4) Don believes the most important quality is promotion. Harper Collins has had excellent editors who have helped him make the best book. They also helped him laugh at himself. Don suggests writing competitions are an excellent way to get exposure.
5) He had a book in 2012 he hated and asked the publisher to delay it. When he got a new editor, every suggestion she made was excellent and he trusted her and the book as a result was much better.
6) He had a critique group early in his career and liked it. He no longer does because he became too busy. His first reader is his wife whose opinion he respects.
1) She has an office where she squirrels away to write a first draft. She feels she wastes her morning time on social media before settling down to work 2 - 10 pm. When she’s doing research she has no schedule.
2) Karen was always an avid reader and when her daughter was four she went to work at the local library and took a writing course and got hooked.
3) Karen went through a crisis when there were medical emergencies in her family and had to set it aside. Karen thinks instead of trying to empty yourself on the page, go fill yourself up with reading or travelling or any kind of life experience.
4) Karen feels she has a great publisher, Pajama Press.
5) Karen feels they are mostly right although she has argued a historical fact when she knows she’s right. She has hired a freelance editor.

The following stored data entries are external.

(** X17: Reading is all or nothing: when the document cannot be opened, or
    any one of its parts cannot be read, the reader returns the empty
    text, whatever the other parts hold, and shows one error. *)
Theorem read_upload_all_or_nothing (file : upload) :
  match file with
  | inl _ => True
  | inr parts => existsb (fun part => match part with inl _ => true | inr _ => false end)
                         parts = true
  end ->
  exists e, read_upload what file = (EmptyString, [what +:+ e]).
Proof.
  unfold read_upload. destruct file as [e|parts]; intros Hf.
  - now exists e.
  - destruct (read_parts_failure parts "" Hf) as [e ->]. now exists e.
Qed.

Lemma split_lines_terminated (paragraphs : list string) :
  forallb (fun p => negb (PyStr.contains PyStr.NL p)) paragraphs = true ->
  PyStr.split PyStr.nl (PyStr.join "" (map (fun p => p +:+ PyStr.NL) paragraphs))
  = paragraphs ++ [EmptyString].
Proof.
  induction paragraphs as [|p ps IH]; intros Hp; [reflexivity|].
  simpl in Hp. apply andb_true_iff in Hp as [Hp Hps]. apply negb_true_iff in Hp.
  cbn [map]. rewrite join_empty_cons, append_assoc.
  change (PyStr.NL +:+ ?x) with (String PyStr.nl x).
  rewrite split_app, split_line, IH by assumption. reflexivity.
Qed.

Lemma split_parts_terminated (paragraphs : list string) :
  PyStr.split PyStr.nl (PyStr.join "" (map (fun p => p +:+ PyStr.NL) paragraphs))
  = concat (map (PyStr.split PyStr.nl) paragraphs) ++ [EmptyString].
Proof.
  induction paragraphs as [|p ps IH]; [reflexivity|].
  cbn [map concat]. rewrite join_empty_cons, append_assoc.
  change (PyStr.NL +:+ ?x) with (String PyStr.nl x).
  now rewrite split_app, IH, app_assoc.
Qed.

(** X18: When the document opens and every part is read, no error is shown
    and the text is the parts in order, each followed by a newline: its
    lines are the lines of the parts, in order, followed by one empty
    line.  If no part holds a newline, splitting the text at newlines
    gives the parts back, followed by one empty line. *)
Theorem read_upload_round_trip (paragraphs : list string) :
  exists text,
    read_upload what (inr (map inr paragraphs)) = (text, [])
    /\ text = PyStr.join "" (map (fun p => p +:+ PyStr.NL) paragraphs)
    /\ PyStr.split PyStr.nl text
       = concat (map (PyStr.split PyStr.nl) paragraphs) ++ [EmptyString]
    /\ (forallb (fun p => negb (PyStr.contains PyStr.NL p)) paragraphs = true ->
        PyStr.split PyStr.nl text = paragraphs ++ [EmptyString]).
Proof.
  unfold read_upload. rewrite read_parts_all. change ("" +:+ ?x) with x.
  eexists. split; [reflexivity|]. split; [reflexivity|]. split.
  - apply split_parts_terminated.
  - intros Hp. now apply split_lines_terminated.
Qed.

End Uploads.

(** Witness of [read_upload_all_or_nothing]. *)
Lemma read_upload_all_or_nothing_witness :
  exists e,
    extract_text_from_pdf (inr [inr "Page one."; inl "broken stream"; inr "Page three."])
    = (EmptyString, ["Error reading PDF: " +:+ e]).
Proof.
  apply (read_upload_all_or_nothing "Error reading PDF: "
           (inr [inr "Page one."; inl "broken stream"; inr "Page three."])).
  reflexivity.
Defined.

(** Witness of [read_upload_round_trip]: two paragraphs without a
    newline. *)
Lemma read_upload_round_trip_witness :
  forallb (fun p => negb (PyStr.contains PyStr.NL p))
          ["Chapter 1: Heat"; "Heat is energy."] = true
  /\ exists text,
       extract_text_from_docx (inr (map inr ["Chapter 1: Heat"; "Heat is energy."]))
       = (text, [])
       /\ PyStr.split PyStr.nl text = ["Chapter 1: Heat"; "Heat is energy."] ++ [EmptyString].
Proof.
  split; [reflexivity|].
  destruct (read_upload_round_trip "Error reading DOCX: "
              ["Chapter 1: Heat"; "Heat is energy."]) as (text & Hread & _ & _ & Hsplit).
  exists text. split; [exact Hread | apply Hsplit; reflexivity].
Defined.

(** * The layout of the paper *)

Section Layout.

Lemma option_lines_app (opts : list string) (p q : string) (j : nat) :
  option_lines (p +:+ q) j opts = p +:+ option_lines q j opts.
Proof.
  revert q j. induction opts as [|o opts IH]; intros q j; simpl; [reflexivity|].
  rewrite append_assoc. apply IH.
Qed.

Lemma mcq_lines_app (mcqs : list MCQ) (p q : string) (i : nat) :
  mcq_lines (p +:+ q) i mcqs = p +:+ mcq_lines q i mcqs.
Proof.
  revert q i. induction mcqs as [|m mcqs IH]; intros q i; simpl; [reflexivity|].
  rewrite append_assoc, option_lines_app, append_assoc. apply IH.
Qed.

Lemma question_lines_app (qs : list string) (p q : string) (i : nat) :
  question_lines (p +:+ q) i qs = p +:+ question_lines q i qs.
Proof.
  revert q i. induction qs as [|x qs IH]; intros q i; simpl; [reflexivity|].
  rewrite append_assoc. apply IH.
Qed.

Lemma format_question_paper_sections (today : string) (mcqs : list MCQ)
    (short_questions long_questions : list string) (template : option string) :
  format_question_paper today mcqs short_questions long_questions template
  = paper_header today template +:+ section_a mcqs +:+ section_b short_questions
      +:+ section_c long_questions.
Proof.
  unfold format_question_paper, paper_header, section_a, section_b, section_c.
  set (header := match usable_template template with
                 | Some t => t +:+ PyStr.NL +:+ PyStr.NL
                 | None => default_header today
                 end).
  destruct mcqs as [|m mcqs], short_questions as [|s ss], long_questions as [|l ls];
    rewrite ?append_nil_r; try reflexivity;
    repeat (rewrite ?mcq_lines_app, ?question_lines_app, ?append_assoc);
    reflexivity.
Qed.

(** X19: The paper is the header followed by sections A, B and C in this
    order, where the section of an empty list is the empty string: a
    section without items leaves no heading behind, and no section depends
    on the header or on the other sections. *)
Theorem format_question_paper_layout (today : string) (mcqs : list MCQ)
    (short_questions long_questions : list string) (template : option string) :
  format_question_paper today mcqs short_questions long_questions template
  = paper_header today template +:+ section_a mcqs +:+ section_b short_questions
      +:+ section_c long_questions.
Proof. intros. eapply format_question_paper_sections; eassumption. Qed.

Lemma question_lines_numbered (qs : list string) (paper : string) (i : nat) :
  question_lines paper i qs
  = paper +:+ PyStr.join "" (imap (fun k q => numbered (i + k) q) qs).
Proof.
  revert paper i. induction qs as [|q qs IH]; intros paper i.
  - simpl. now rewrite append_nil_r.
  - cbn [question_lines imap]. rewrite IH, join_empty_cons, Nat.add_0_r.
    assert (Himap : imap (fun k x => numbered (S i + k) x) qs
                    = imap ((fun k x => numbered (i + k) x) ∘ S) qs).
    { apply imap_ext. intros k x _. simpl. f_equal. lia. }
    rewrite Himap. unfold numbered at 2. now rewrite !append_assoc.
Qed.

(** X20: In sections B and C the questions come in list order, numbered from
    1 without a gap, each as "Q<number>. <question>" followed by an empty
    line. *)
Theorem sections_numbered_from_one (q : string) (qs : list string) :
  section_b (q :: qs)
  = PyStr.NL +:+ "SECTION B: SHORT ANSWER QUESTIONS" +:+ PyStr.NL +:+ rule
      +:+ PyStr.join "" (imap (fun k x => numbered (S k) x) (q :: qs))
  /\ section_c (q :: qs)
     = PyStr.NL +:+ "SECTION C: LONG ANSWER QUESTIONS" +:+ PyStr.NL +:+ rule
         +:+ PyStr.join "" (imap (fun k x => numbered (S k) x) (q :: qs)).
Proof.
  unfold section_b, section_c. rewrite !question_lines_numbered.
  rewrite !append_assoc. split; reflexivity.
Qed.

Lemma usable_template_blank (t : string) :
  visible t = false -> usable_template (Some t) = None.
Proof.
  intros Hv. unfold usable_template. destruct t as [|c t]; [reflexivity|].
  destruct (PyStr.strip (String c t)) eqn:Hs; [reflexivity|].
  assert (Hpos : 0 < PyStr.len (PyStr.strip (String c t))) by (rewrite Hs; simpl; lia).
  apply strip_visible in Hpos. congruence.
Qed.

(** X21: A template without a visible character, the empty one included, is
    ignored: the paper is the one built without a template, with the
    default header. *)
Theorem blank_template_ignored (today template : string) (mcqs : list MCQ)
    (short_questions long_questions : list string) :
  visible template = false ->
  format_question_paper today mcqs short_questions long_questions (Some template)
  = format_question_paper today mcqs short_questions long_questions None
  /\ PyStr.startswith (default_header today)
       (format_question_paper today mcqs short_questions long_questions (Some template))
     = true.
Proof.
  intros Hv. rewrite !format_question_paper_sections. unfold paper_header.
  rewrite (usable_template_blank template Hv). split; [reflexivity|].
  apply startswith_app.
Qed.

End Layout.

(** Witness of [blank_template_ignored]. *)
Lemma blank_template_ignored_witness :
  format_question_paper "2024-01-01" [] ["Define entropy."] [] (Some "   ")
  = format_question_paper "2024-01-01" [] ["Define entropy."] [] None
  /\ PyStr.startswith (default_header "2024-01-01")
       (format_question_paper "2024-01-01" [] ["Define entropy."] [] (Some "   "))
     = true.
Proof.
  apply (blank_template_ignored "2024-01-01" "   " [] ["Define entropy."] []).
  reflexivity.
Defined.

(** * The DOCX export *)

Section Docx.

Lemma startswith_visible (p s : string) :
  PyStr.startswith p s = true -> visible p = true -> visible s = true.
Proof.
  intros [r ->]%startswith_spec Hp. now rewrite visible_app, Hp.
Qed.

Lemma strip_empty_blank (s : string) : PyStr.strip s = "" -> visible s = false.
Proof.
  intros Hs. destruct (visible s) eqn:Hv; [|reflexivity].
  apply strip_visible in Hv. rewrite Hs in Hv. simpl in Hv. lia.
Qed.

Lemma strip_nonempty_visible (s : string) (c : ascii) (r : string) :
  PyStr.strip s = String c r -> visible s = true.
Proof.
  intros Hs. apply strip_visible. rewrite Hs. simpl. lia.
Qed.

Lemma blank_starts_nothing (p s : string) :
  visible p = true -> visible s = false -> PyStr.startswith p s = false.
Proof.
  intros Hp Hs. destruct (PyStr.startswith p s) eqn:Hst; [|reflexivity].
  pose proof (startswith_visible p s Hst Hp). congruence.
Qed.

6) Karen lives in a small community and has two trusted readers not a critique group.
1) She lives near the water 90 minutes from St. Johns and begins her day with a walk, thinking about the story. She often sits on her couch looking out over the water when she’s not at her desk. She feels she’s like a cat, getting tea, getting up, and finally settles down to a couple of hours in the morning, and couple in the afternoon 3-4 hours in a day. If she’s editing a story she can spend longer.
2) Charis loved daydreaming as a child and put herself in her stories. As an adult she wrote her first novel for her nephew (which didn’t get published). She worked freelance as an editor for publishers. It took her five years from her nonfiction books to make the switch to writing fiction.
3) Charis has recently thought about writers’ block and her only advice is to persevere. If Charis is stuck she writes about anything, the weather, her family, anything. Keep at it.
4) Charis would like to be taken her out to expensive lunches, respect her ideas, listen, give her a great advance so she could live on it, they’d market and sell her books. Charis doesn’t have an agent but uses Sally Keefe Cohen to negotiate her contracts.
5) Charis generally tries to trust her editors and consider their questions and suggestions although she will fight for something she feels strongly about.
6) Charis prefers to work on her own.